Required work: Beginning with the first line, please repeat the entries exactly and end on the line that contains "Inductive PermissionName : Type".

── Given data ──

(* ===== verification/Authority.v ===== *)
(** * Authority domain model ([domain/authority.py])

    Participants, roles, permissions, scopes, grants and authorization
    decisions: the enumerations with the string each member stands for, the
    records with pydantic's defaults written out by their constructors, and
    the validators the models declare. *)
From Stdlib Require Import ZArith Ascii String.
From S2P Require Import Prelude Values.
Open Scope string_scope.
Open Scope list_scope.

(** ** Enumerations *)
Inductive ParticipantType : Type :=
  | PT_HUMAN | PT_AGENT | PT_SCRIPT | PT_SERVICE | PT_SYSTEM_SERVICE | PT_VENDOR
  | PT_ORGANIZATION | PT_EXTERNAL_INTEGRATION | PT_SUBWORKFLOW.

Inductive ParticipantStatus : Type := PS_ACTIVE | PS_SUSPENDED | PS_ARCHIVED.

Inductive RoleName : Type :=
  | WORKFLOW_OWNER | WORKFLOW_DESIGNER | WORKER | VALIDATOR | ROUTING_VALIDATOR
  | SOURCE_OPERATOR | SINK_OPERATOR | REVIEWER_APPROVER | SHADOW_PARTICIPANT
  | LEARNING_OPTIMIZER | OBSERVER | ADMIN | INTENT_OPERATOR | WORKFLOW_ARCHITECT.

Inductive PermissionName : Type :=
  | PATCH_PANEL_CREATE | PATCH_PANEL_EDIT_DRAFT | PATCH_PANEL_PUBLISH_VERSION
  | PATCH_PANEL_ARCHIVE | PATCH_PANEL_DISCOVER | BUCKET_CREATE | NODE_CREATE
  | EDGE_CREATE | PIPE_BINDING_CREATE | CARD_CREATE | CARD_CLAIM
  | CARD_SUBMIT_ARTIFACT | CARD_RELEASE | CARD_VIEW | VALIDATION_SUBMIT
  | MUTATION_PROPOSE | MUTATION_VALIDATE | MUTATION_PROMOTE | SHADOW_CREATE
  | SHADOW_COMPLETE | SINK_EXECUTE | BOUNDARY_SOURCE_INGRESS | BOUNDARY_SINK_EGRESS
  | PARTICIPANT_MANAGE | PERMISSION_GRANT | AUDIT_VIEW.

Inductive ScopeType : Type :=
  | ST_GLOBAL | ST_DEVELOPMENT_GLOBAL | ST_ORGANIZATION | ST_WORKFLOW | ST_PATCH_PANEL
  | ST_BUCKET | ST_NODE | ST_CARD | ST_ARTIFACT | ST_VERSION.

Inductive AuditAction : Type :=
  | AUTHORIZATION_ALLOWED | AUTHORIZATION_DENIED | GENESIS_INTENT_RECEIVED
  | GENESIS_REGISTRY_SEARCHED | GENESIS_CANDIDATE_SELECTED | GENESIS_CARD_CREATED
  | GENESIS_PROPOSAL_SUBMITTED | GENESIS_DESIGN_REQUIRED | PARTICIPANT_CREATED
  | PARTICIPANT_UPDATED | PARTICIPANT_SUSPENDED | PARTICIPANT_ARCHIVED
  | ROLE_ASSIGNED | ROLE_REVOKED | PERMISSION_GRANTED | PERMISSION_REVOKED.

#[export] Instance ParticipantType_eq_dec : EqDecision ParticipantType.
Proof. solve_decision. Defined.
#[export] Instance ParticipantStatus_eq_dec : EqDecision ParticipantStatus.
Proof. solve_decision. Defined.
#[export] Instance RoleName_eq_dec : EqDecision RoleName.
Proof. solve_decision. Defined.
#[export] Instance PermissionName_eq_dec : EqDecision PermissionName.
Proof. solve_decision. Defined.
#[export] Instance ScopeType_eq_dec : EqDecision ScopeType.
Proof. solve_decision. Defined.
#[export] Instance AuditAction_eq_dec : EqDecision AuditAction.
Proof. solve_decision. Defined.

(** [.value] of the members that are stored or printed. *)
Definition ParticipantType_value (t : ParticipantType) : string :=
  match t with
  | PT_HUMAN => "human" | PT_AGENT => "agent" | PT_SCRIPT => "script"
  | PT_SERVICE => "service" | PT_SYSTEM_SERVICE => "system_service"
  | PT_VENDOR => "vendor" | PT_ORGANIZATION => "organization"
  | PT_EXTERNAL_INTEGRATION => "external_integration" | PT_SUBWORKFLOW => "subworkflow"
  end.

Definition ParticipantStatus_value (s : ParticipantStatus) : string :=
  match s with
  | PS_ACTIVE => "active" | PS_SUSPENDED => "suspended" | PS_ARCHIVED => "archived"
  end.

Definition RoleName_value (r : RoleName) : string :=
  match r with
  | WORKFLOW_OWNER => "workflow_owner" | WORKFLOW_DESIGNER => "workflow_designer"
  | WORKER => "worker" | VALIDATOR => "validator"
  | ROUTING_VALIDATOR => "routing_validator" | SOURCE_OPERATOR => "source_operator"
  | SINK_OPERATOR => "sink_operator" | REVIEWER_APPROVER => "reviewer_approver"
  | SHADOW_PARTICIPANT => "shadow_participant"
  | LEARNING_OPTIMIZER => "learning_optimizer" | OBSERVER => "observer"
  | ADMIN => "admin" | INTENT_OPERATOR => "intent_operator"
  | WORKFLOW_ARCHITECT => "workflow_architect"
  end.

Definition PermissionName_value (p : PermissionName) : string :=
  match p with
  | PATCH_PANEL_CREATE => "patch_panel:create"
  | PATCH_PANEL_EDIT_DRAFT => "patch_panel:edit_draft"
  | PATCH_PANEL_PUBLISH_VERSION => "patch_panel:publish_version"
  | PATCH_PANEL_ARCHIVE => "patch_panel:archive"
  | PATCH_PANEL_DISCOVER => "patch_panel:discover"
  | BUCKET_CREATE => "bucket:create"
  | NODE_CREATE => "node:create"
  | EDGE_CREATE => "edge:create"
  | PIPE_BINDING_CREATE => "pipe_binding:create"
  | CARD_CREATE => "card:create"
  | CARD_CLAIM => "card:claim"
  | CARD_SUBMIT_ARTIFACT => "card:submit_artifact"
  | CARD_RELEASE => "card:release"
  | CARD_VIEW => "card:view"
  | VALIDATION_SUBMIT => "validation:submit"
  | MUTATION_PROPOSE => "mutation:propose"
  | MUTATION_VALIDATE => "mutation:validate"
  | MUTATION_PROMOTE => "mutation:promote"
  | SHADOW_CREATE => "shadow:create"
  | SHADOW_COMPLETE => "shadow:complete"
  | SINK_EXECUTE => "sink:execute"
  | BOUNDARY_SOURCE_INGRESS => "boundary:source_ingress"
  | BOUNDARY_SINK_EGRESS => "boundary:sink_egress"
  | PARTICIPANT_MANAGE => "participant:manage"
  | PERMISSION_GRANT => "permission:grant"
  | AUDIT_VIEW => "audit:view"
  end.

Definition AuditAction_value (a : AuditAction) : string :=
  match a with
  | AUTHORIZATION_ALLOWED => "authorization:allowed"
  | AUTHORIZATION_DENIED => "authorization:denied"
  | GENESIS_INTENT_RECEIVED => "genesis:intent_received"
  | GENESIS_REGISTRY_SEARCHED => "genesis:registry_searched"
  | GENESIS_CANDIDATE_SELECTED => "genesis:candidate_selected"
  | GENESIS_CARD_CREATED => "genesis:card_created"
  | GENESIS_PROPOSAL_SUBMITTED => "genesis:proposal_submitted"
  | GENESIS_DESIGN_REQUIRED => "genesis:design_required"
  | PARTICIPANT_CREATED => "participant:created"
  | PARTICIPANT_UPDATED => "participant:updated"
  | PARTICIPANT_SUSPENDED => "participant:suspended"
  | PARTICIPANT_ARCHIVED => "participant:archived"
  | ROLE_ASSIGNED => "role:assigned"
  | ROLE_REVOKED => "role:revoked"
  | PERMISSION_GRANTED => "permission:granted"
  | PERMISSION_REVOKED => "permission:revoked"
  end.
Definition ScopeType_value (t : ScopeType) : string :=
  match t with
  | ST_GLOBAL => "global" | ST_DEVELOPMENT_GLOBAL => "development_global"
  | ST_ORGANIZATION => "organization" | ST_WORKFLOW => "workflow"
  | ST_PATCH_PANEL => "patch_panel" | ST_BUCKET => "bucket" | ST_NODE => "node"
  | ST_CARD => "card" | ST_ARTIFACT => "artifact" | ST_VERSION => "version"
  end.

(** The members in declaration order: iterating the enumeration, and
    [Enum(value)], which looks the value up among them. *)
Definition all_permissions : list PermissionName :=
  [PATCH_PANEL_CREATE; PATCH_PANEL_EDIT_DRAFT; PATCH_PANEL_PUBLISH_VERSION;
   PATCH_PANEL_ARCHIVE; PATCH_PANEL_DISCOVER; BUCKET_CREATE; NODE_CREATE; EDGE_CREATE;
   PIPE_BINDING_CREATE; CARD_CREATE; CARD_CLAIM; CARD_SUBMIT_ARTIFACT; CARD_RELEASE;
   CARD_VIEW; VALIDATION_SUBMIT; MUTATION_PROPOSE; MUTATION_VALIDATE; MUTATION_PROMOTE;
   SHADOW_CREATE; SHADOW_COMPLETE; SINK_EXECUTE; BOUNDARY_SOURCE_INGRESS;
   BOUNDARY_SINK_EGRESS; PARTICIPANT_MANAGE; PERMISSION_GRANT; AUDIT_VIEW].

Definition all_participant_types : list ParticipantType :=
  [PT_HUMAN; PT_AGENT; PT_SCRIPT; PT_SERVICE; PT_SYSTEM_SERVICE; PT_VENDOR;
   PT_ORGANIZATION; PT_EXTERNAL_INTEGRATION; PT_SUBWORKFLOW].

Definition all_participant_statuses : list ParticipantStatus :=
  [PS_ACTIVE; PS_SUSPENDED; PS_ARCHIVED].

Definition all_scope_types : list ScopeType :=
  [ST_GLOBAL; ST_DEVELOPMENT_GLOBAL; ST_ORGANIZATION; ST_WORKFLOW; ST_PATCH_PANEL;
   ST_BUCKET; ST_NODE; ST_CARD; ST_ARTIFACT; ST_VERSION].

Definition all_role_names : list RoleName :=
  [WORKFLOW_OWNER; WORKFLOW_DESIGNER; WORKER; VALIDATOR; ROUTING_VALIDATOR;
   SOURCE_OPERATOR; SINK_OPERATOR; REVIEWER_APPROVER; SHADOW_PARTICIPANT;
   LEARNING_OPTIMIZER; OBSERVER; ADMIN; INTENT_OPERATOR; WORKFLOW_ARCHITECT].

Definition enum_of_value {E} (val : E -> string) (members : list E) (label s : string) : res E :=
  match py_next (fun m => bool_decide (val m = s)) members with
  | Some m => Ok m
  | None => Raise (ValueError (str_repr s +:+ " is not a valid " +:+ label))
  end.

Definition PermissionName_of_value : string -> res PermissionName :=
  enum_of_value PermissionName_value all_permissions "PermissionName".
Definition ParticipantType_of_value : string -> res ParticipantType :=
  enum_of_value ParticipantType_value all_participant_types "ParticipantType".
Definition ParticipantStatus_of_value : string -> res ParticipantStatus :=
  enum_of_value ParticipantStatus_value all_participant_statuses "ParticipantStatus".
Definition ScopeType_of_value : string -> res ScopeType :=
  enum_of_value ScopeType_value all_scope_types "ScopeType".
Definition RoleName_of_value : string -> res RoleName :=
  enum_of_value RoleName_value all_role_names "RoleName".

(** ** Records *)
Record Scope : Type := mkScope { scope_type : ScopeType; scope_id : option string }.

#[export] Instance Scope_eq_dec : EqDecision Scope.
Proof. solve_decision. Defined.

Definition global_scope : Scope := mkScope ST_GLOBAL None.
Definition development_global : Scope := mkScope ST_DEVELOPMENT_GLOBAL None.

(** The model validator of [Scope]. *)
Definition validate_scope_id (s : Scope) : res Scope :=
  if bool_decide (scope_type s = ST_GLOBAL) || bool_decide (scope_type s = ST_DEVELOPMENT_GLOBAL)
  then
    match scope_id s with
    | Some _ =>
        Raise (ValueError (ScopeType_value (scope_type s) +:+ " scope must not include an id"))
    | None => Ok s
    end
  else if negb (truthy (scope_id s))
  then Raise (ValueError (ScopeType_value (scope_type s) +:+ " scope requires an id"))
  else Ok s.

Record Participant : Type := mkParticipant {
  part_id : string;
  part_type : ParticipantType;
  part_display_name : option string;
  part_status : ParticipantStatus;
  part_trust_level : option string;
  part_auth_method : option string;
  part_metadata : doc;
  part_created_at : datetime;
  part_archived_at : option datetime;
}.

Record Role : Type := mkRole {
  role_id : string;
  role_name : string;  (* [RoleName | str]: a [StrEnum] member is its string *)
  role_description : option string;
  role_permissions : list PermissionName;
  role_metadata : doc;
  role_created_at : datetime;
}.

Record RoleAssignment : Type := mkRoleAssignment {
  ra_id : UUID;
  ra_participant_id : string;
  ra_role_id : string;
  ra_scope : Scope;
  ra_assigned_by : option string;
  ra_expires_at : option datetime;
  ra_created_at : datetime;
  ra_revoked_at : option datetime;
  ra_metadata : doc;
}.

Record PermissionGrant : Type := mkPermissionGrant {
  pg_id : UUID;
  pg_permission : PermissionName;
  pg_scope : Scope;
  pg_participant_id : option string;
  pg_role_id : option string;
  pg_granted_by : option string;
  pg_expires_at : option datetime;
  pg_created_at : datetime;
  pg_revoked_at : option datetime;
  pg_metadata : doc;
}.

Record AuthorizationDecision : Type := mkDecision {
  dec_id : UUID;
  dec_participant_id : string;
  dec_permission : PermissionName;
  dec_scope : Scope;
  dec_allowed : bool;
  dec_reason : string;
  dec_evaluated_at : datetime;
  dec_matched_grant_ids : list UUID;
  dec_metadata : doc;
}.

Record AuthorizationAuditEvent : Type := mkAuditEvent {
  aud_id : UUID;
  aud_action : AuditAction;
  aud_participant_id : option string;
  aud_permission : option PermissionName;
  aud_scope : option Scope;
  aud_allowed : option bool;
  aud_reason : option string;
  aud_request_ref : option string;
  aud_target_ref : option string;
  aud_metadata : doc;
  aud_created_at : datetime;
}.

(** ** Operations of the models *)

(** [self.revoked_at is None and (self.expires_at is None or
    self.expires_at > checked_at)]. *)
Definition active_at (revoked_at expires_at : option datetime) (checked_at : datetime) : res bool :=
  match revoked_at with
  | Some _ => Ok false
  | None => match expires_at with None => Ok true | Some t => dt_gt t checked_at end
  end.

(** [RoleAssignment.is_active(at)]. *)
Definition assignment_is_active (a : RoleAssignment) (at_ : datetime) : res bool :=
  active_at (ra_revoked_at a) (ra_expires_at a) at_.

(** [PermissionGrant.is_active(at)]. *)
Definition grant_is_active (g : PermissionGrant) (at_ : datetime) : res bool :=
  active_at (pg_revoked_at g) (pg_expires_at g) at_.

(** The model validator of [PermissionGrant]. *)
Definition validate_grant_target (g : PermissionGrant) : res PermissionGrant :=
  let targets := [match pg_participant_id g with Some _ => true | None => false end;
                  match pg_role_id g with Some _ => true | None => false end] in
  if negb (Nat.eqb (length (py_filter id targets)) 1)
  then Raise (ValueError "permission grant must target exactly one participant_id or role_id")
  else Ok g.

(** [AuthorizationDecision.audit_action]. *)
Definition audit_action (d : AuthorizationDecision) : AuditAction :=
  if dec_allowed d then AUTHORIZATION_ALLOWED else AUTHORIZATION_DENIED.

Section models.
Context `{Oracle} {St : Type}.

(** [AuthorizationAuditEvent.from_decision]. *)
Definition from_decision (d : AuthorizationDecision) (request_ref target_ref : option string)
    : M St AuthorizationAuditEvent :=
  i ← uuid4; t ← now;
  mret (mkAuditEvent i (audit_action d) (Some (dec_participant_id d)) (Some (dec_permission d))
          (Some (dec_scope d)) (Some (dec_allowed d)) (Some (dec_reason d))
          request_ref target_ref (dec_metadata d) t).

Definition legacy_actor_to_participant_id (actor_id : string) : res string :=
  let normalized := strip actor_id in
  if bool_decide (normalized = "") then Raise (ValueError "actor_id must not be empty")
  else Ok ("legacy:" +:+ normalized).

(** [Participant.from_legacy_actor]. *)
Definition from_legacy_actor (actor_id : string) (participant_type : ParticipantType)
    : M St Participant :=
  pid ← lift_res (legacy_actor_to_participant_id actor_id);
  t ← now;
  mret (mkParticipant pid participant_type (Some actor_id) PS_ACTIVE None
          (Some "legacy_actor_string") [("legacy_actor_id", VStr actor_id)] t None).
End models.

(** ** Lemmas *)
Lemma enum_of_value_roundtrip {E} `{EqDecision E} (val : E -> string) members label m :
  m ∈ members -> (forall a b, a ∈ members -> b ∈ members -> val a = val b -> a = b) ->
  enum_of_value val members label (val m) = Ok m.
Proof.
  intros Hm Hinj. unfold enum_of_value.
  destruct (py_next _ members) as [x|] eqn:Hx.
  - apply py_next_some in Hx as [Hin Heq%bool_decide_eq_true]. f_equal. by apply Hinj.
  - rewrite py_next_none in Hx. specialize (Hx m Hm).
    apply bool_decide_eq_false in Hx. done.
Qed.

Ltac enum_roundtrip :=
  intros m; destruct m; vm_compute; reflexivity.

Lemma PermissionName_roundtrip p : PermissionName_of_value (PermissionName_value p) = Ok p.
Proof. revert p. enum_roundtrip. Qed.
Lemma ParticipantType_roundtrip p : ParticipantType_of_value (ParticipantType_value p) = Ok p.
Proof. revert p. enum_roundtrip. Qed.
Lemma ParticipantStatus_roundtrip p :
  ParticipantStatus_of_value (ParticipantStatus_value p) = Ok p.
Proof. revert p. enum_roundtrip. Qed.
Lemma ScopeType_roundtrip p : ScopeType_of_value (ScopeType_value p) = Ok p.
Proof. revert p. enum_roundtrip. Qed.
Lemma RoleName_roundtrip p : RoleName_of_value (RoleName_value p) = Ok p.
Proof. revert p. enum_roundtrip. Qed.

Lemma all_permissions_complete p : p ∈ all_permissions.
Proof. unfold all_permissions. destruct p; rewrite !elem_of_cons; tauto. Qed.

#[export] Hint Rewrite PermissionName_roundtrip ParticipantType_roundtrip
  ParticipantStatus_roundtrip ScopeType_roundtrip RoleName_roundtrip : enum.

───

Response for this exercise:
(* ===== verification/Authority.v ===== *)
(** * Authority domain model ([domain/authority.py])

    Participants, roles, permissions, scopes, grants and authorization
    decisions: the enumerations with the string each member stands for, the
    records with pydantic's defaults written out by their constructors, and
    the validators the models declare. *)
From Stdlib Require Import ZArith Ascii String.
From S2P Require Import Prelude Values.
Open Scope string_scope.
Open Scope list_scope.

(** ** Enumerations *)
Inductive ParticipantType : Type :=
  | PT_HUMAN | PT_AGENT | PT_SCRIPT | PT_SERVICE | PT_SYSTEM_SERVICE | PT_VENDOR
  | PT_ORGANIZATION | PT_EXTERNAL_INTEGRATION | PT_SUBWORKFLOW.

Inductive ParticipantStatus : Type := PS_ACTIVE | PS_SUSPENDED | PS_ARCHIVED.

Inductive RoleName : Type :=
  | WORKFLOW_OWNER | WORKFLOW_DESIGNER | WORKER | VALIDATOR | ROUTING_VALIDATOR
  | SOURCE_OPERATOR | SINK_OPERATOR | REVIEWER_APPROVER | SHADOW_PARTICIPANT
  | LEARNING_OPTIMIZER | OBSERVER | ADMIN | INTENT_OPERATOR | WORKFLOW_ARCHITECT.

Inductive PermissionName : Type :=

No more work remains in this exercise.